| Work order |
When you reach the line in the listing below that contains "left as it was, and", begin returning lines exactly as written, and stop after the line that contains "map_get other (connections w')". Return no other lines.

| Provided data |
Lemma X17_witness :
  (forall st, getServerStatus Sample.one_server "B" = Some st ->
              McpServerStatus.status st <> connected) /\
  refreshServerCapabilities Sample.canParse "B" (Sample.healthy 20)
    Sample.one_server = (Normal tt, Sample.one_server).
Proof.
  assert (H : forall st, getServerStatus Sample.one_server "B" = Some st ->
                         McpServerStatus.status st <> connected).
  { intros st Hst. vm_compute in Hst. discriminate. }
  split; [exact H|].
  exact (X17_refresh_of_unconnected_server_is_noop Sample.canParse "B"
           (Sample.healthy 20) Sample.one_server H).
Defined.

(** X18: in every world the service can reach, a refresh touches only the
    refreshed server: the stored connection of every other server id is
    left as it was, and a connection stored for the refreshed id afterwards
    carries the configuration the old one had. *)
Theorem X18_refresh_keeps_configuration_and_other_servers
    cp w serverId other env c :
  reachable cp w ->
  map_get serverId (connections w) = Some c ->
  other <> serverId ->
  let w' := after (refreshServerCapabilities cp serverId env) w in
  map_get other (connections w') = map_get other (connections w) /\
  (forall c', map_get serverId (connections w') = Some c' ->
              McpClientConnection.config c' = McpClientConnection.config c).
Proof.
  intros Hreach Hget Hne w'. subst w'.
  pose proof (reachable_well_formed cp w Hreach) as Hwf.
  pose proof (map_get_In _ _ _ _ Hget) as Hin.
  pose proof (wf_entries Hwf _ _ Hin) as Hok.
  pose proof (entry_config_id Hok) as Hid.
  pose proof (proj2 (is_connected_true c) (entry_connected Hok)) as Hconn.
  unfold after. rewrite (refresh_run cp serverId env w c Hget Hconn). simpl.
  destruct (connect_connections cp (McpClientConnection.config c) env
              (cleared w serverId c)) as [-> | ->];
    simpl; rewrite Hid, map_delete_set.
  - rewrite map_get_delete_eq, map_get_delete_ne by congruence.
    split; [reflexivity | discriminate].
  - rewrite map_get_set_eq, map_get_set_ne, map_get_delete_ne by congruence.
    split; [reflexivity|]. now intros c' [= <-].
Qed.

Lemma X18_witness :
  let w' := after (refreshServerCapabilities Sample.canParse "A"
                     (Sample.no_prompts 20)) Sample.two_servers in
  reachable Sample.canParse Sample.two_servers /\
  "B" <> "A" /\
  map_get "B" (connections w') = map_get "B" (connections Sample.two_servers) /\
  (forall c', map_get "A" (connections w') = Some c' ->
              McpClientConnection.config c' = Sample.config "A" stdio 1000).
Proof.
  intros w'.
  assert (Hreach : reachable Sample.canParse Sample.two_servers).
  { unfold Sample.two_servers. apply reach_call, reach_call, reach_initial. }
  assert (Hne : "B" <> "A") by discriminate.
  split; [exact Hreach|]. split; [exact Hne|].
  exact (X18_refresh_keeps_configuration_and_other_servers Sample.canParse
           Sample.two_servers "A" "B" (Sample.no_prompts 20) _ Hreach eq_refl Hne).
Defined.

(** * Facts about the HTTP routes *)

(** ** Each handler, run to the end *)

Lemma run_pair {A} (m : Js A) w : m w = (outcome m w, after m w).
Proof. unfold outcome, after. now destruct (m w). Qed.

Lemma connect_normal cp config env w :
  exists st,
    connectToServer cp config env w
    = (Normal st, after (connectToServer cp config env) w).
Proof.
  destruct (connect_outcome cp config env w) as [st Hst].
  exists st. now rewrite (run_pair (connectToServer cp config env) w), Hst.
Qed.

Lemma disconnect_normal serverId r w :
  disconnectFromServer serverId r w
  = (Normal tt, after (disconnectFromServer serverId r) w).
Proof. unfold after. now rewrite disconnectFromServer_run. Qed.

Lemma refresh_normal cp serverId env w :
  refreshServerCapabilities cp serverId env w
  = (Normal tt, after (refreshServerCapabilities cp serverId env) w).
Proof.
  unfold after.
  destruct (map_get serverId (connections w)) as [c|] eqn:Hget;
    [destruct (is_connected c) eqn:Hconn|].
  - now rewrite (refresh_run cp serverId env w c Hget Hconn).
  - rewrite refresh_skipped; [reflexivity | intros c' Hc'; congruence].
  - rewrite refresh_skipped; [reflexivity | intros c' Hc'; congruence].
Qed.

Lemma get_servers_run stored w :
  get_servers stored w =
  (Normal
     match settled stored with
     | Resolved servers =>
         mkResponse 200
           (JsonServers
              (map (fun server =>
                      with_status server
                        (map_get (McpServerConfig.id server)
                           (getAllServerStatuses w)))
                 servers))
     | Rejected e =>
         mkResponse 500 (JsonError (getErrorMessage e "Failed to get MCP servers"))
     end, w).
Proof.
  unfold get_servers, try_catch, bind, await, read, res_json, res_status_json,
    ret, throw.
  destruct (settled stored); reflexivity.
Qed.

Lemma get_server_run id stored w :
  get_server id stored w =
  (Normal
     match settled stored with
     | Resolved (Some server) =>
         mkResponse 200 (JsonServer (with_status server (getServerStatus w id)))
     | Resolved None => mkResponse 404 (JsonError "MCP server not found")
     | Rejected e =>
         mkResponse 500 (JsonError (getErrorMessage e "Failed to get MCP server"))
     end, w).
Proof.
  unfold get_server, try_catch, bind, await, read, res_json, res_status_json,
    ret, throw.
  destruct (settled stored) as [[server|]|e]; reflexivity.
Qed.

Lemma post_server_run cp parsed created env w :
  post_server cp parsed created env w =
  match parsed, settled created with
  | Resolved _, Resolved server =>
      let w' := if McpServerConfig.enabled server
                then after (connectToServer cp server env) w else w in
      (Normal
         (mkResponse 201
            (JsonServer
               (with_status server
                  (getServerStatus w' (McpServerConfig.id server))))), w')
  | Resolved _, Rejected e
  | Rejected e, _ =>
      (Normal
         (mkResponse 400
            (JsonError (getErrorMessage e "Failed to create MCP server"))), w)
  end.
Proof.
  unfold post_server, try_catch at 1, bind at 1, settle.
  destruct parsed as [validated|e]; [|reflexivity].
  unfold ret at 1, bind at 1, await.
  destruct (settled created) as [server|e]; [|reflexivity].
  unfold ret at 1, bind at 1.
  destruct (McpServerConfig.enabled server).
  - unfold try_catch, bind at 1.
    destruct (connect_normal cp server env w) as [st ->]. reflexivity.
  - reflexivity.
Qed.

Lemma put_server_run cp id updated r env w :
  put_server cp id updated r env w =
  match settled updated with
  | Resolved (Some server) =>
      let w' := if McpServerConfig.enabled server
                then after (connectToServer cp server env)
                       (after (disconnectFromServer id r) w)
                else after (disconnectFromServer id r) w in
      (Normal
         (mkResponse 200
            (JsonServer
               (with_status server
                  (getServerStatus w' (McpServerConfig.id server))))), w')
  | Resolved None =>
      (Normal (mkResponse 404 (JsonError "MCP server not found")), w)
  | Rejected e =>
      (Normal
         (mkResponse 400
            (JsonError (getErrorMessage e "Failed to update MCP server"))), w)
  end.
Proof.
  unfold put_server, try_catch at 1, bind at 1, await.
  destruct (settled updated) as [[server|]|e]; try reflexivity.
  unfold ret at 1, bind at 1.
  destruct (McpServerConfig.enabled server).
  - unfold try_catch, bind at 1. rewrite disconnect_normal.
    unfold bind at 1.
    destruct (connect_normal cp server env (after (disconnectFromServer id r) w))
      as [st ->].
    reflexivity.
  - rewrite disconnect_normal. reflexivity.
Qed.

Lemma delete_server_run id r deleted w :
  delete_server id r deleted w =
  (Normal
     match settled deleted with
     | Resolved true => mkResponse 200 JsonSuccess
     | Resolved false => mkResponse 404 (JsonError "MCP server not found")
     | Rejected e =>
         mkResponse 500
           (JsonError (getErrorMessage e "Failed to delete MCP server"))
     end,
   after (disconnectFromServer id r) w).
Proof.
  unfold delete_server, try_catch, bind at 1. rewrite disconnect_normal.
  unfold bind, await, res_json, res_status_json, ret, throw.
  destruct (settled deleted) as [[|]|e]; reflexivity.
Qed.

Lemma post_connect_run cp id stored env w :
  post_connect cp id stored env w =
  match settled stored with
  | Resolved (Some server) =>
      (match outcome (connectToServer cp server env) w with
       | Normal status => Normal (mkResponse 200 (JsonStatus (Some status)))
       | Throw e =>
           Normal
             (mkResponse 500
                (JsonError (getErrorMessage e "Failed to connect to MCP server")))
       end,
       after (connectToServer cp server env) w)
  | Resolved None =>
      (Normal (mkResponse 404 (JsonError "MCP server not found")), w)
  | Rejected e =>
      (Normal
         (mkResponse 500
            (JsonError (getErrorMessage e "Failed to connect to MCP server"))), w)
  end.
Proof.
  unfold post_connect, try_catch, bind at 1, await.
  destruct (settled stored) as [[server|]|e]; try reflexivity.
  unfold ret at 1, bind.
  rewrite (run_pair (connectToServer cp server env) w).
  destruct (outcome (connectToServer cp server env) w); reflexivity.
Qed.

Lemma post_disconnect_run id r w :
  post_disconnect id r w =
  (Normal (mkResponse 200 JsonSuccess), after (disconnectFromServer id r) w).
Proof.
  unfold post_disconnect, try_catch, bind. now rewrite disconnect_normal.
Qed.

Lemma get_status_run id w :
  get_status id w =
  (Normal
     match getServerStatus w id with
     | Some st => mkResponse 200 (JsonStatus (Some st))
     | None =>
         mkResponse 404 (JsonError "MCP server not found or not connected")
     end, w).
Proof.
  unfold get_status, try_catch, bind, read.
  destruct (getServerStatus w id); reflexivity.
Qed.

Lemma post_tool_call_run parsed answer w :
  post_tool_call parsed answer w =
  match parsed with
  | Resolved request =>
      (Normal
         match outcome (callTool request answer) w with
         | Normal result => mkResponse 200 (JsonToolCall result)
         | Throw e =>
             mkResponse 400
               (JsonError (getErrorMessage e "Failed to call MCP tool"))
         end,
       after (callTool request answer) w)
  | Rejected e =>
      (Normal
         (mkResponse 400
            (JsonError (getErrorMessage e "Failed to call MCP tool"))), w)
  end.
Proof.
  unfold post_tool_call, try_catch, bind at 1, settle.
  destruct parsed as [request|e]; [|reflexivity].
  unfold ret at 1, bind.
  rewrite (run_pair (callTool request answer) w).
  destruct (outcome (callTool request answer) w); reflexivity.
Qed.

Lemma post_resource_read_run parsed answer w :
  post_resource_read parsed answer w =
  match parsed with
  | Resolved request =>
      (Normal
         match outcome (readResource request answer) w with
         | Normal result => mkResponse 200 (JsonResourceContent result)
         | Throw e =>
             mkResponse 400
               (JsonError (getErrorMessage e "Failed to read MCP resource"))
         end,
       after (readResource request answer) w)
  | Rejected e =>
      (Normal
         (mkResponse 400
            (JsonError (getErrorMessage e "Failed to read MCP resource"))), w)
  end.
Proof.
  unfold post_resource_read, try_catch, bind at 1, settle.
  destruct parsed as [request|e]; [|reflexivity].
  unfold ret at 1, bind.
  rewrite (run_pair (readResource request answer) w).
  destruct (outcome (readResource request answer) w); reflexivity.
Qed.

Lemma post_refresh_run cp id env w :
  let w' := after (refreshServerCapabilities cp id env) w in
  post_refresh cp id env w =
  (Normal (mkResponse 200 (JsonStatus (getServerStatus w' id))), w').
Proof.
  unfold post_refresh, try_catch, bind at 1. now rewrite refresh_normal.
Qed.

Lemma serve_run cp call w :
  exists resp,
    serve cp call w
    = (Normal resp, fold_left (fun w c => run cp c w) (service_calls call) w).
Proof.
  destruct call; simpl.
  - rewrite get_servers_run. eauto.
  - rewrite get_server_run. eauto.
  - rewrite post_server_run. destruct parsed; [|eauto].
    destruct (settled created) as [server|e]; [|eauto].
    destruct (McpServerConfig.enabled server); simpl; eauto.
  - rewrite put_server_run.
    destruct (settled updated) as [[server|]|e]; [|eauto|eauto].
    destruct (McpServerConfig.enabled server); simpl; eauto.
  - rewrite delete_server_run. simpl. eauto.
  - rewrite post_connect_run.
    destruct (settled stored) as [[server|]|e]; [|eauto|eauto].
    simpl. destruct (outcome (connectToServer cp server env) w); eauto.
  - rewrite post_disconnect_run. simpl. eauto.
  - rewrite get_status_run. eauto.
  - unfold get_tools, try_catch, bind, read. simpl. eauto.
  - unfold get_server_tools, try_catch, bind, read. simpl. eauto.
  - rewrite post_tool_call_run. destruct parsed; simpl; eauto.
  - unfold get_resources, try_catch, bind, read. simpl. eauto.
  - unfold get_server_resources, try_catch, bind, read. simpl. eauto.
  - rewrite post_resource_read_run. destruct parsed; simpl; eauto.
  - unfold get_prompts, try_catch, bind, read. simpl. eauto.
  - unfold get_server_prompts, try_catch, bind, read. simpl. eauto.
  - pose proof (post_refresh_run cp id env w) as H. simpl in H. rewrite H.
    simpl. eauto.
Qed.

Lemma reachable_calls cp calls :
  forall w, reachable cp w ->
            reachable cp (fold_left (fun w c => run cp c w) calls w).
Proof.
  induction calls as [|c rest IH]; intros w Hreach; simpl.
  - exact Hreach.
  - apply IH. now apply reach_call.
Qed.

(** X19: every route handler ends by sending a response: whatever the
    store, the body validation and the SDK answer, no exception escapes a
    handler. *)
Theorem X19_every_request_gets_a_response cp call w :
  exists resp, outcome (serve cp call) w = Normal resp.
Proof.
  destruct (serve_run cp call w) as [resp H]. exists resp.
  unfold outcome. now rewrite H.
Qed.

| Response area |
    left as it was, and a connection stored for the refreshed id afterwards
    carries the configuration the old one had. *)
Theorem X18_refresh_keeps_configuration_and_other_servers
    cp w serverId other env c :
  reachable cp w ->
  map_get serverId (connections w) = Some c ->
  other <> serverId ->
  let w' := after (refreshServerCapabilities cp serverId env) w in
  map_get other (connections w') = map_get other (connections w) /\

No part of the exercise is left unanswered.